§ **Instructions to follow**
Word for word, set down every line of the entries below from the line with "others, and the" to the line with "is exact for", including both, and no other line.

[Exercise data]

(** * aescbc: streaming AES-CBC encryptor and decryptor with PKCS7 padding

    A shallow embedding of the Go package [aescbc]: the padding codec
    ([Pkcs7Pad], [Pkcs7Unpad], [checkPaddingIsValid]) and the [Write], [Read]
    and [Close] methods of [AESCBCEncryptor] and [AESCBCDecryptor].

    Conventions of the embedding.
    - A Go [[]byte] is a [list byte]; a nil slice and an empty slice are both
      [[]] (the package never tells them apart other than through [len]).
      In the methods on bytes ([Write], [Read], [Close] of the two modules)
      slices are values.  [Write] keeps a slice of its argument as the input
      overflow, so these methods describe calls whose argument lies in a
      buffer of its own that the caller does not write again; the methods on
      located slices ([Encryptor_Write_shared] and the like) describe the
      others, and the two are proved equal where they meet.
    - A Go [int] is a [Z]; lengths stay far below 2^63, so no wrap-around is
      involved in them.  The one subtraction on an argument, in [Pkcs7Pad],
      is exact for every block size of at least 1; [Pkcs7Pad_int] has the
      wrap-around.  [%] and [/] are Go's truncated operations and panic on a
      zero divisor.
    - A run-time panic (slice bounds out of range, division by zero, input
      not full blocks) is the outcome [Panics]; a method that panics leaves
      no state behind.
    - A Go [error] is an [option error], [None] being [nil].
    - The AES block primitive of [crypto/aes] is a parameter ([Block]); CBC
      chaining of [crypto/cipher] is written out over it.
    - [Copy] works on one buffer that it passes to [Write], [Read], the
      source and the sink; it is embedded over located slices. *)

From Stdlib Require Import String ZArith List Bool Lia.
From Stdlib Require Strings.Byte.
Import ListNotations.
Open Scope Z_scope.

Abbreviation byte := Init.Byte.byte.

[/Exercise data]

§ **Result of the exercise**
      others, and the two are proved equal where they meet.
    - A Go [int] is a [Z]; lengths stay far below 2^63, so no wrap-around is
      involved in them.  The one subtraction on an argument, in [Pkcs7Pad],
      is exact for every block size of at least 1; [Pkcs7Pad_int] has the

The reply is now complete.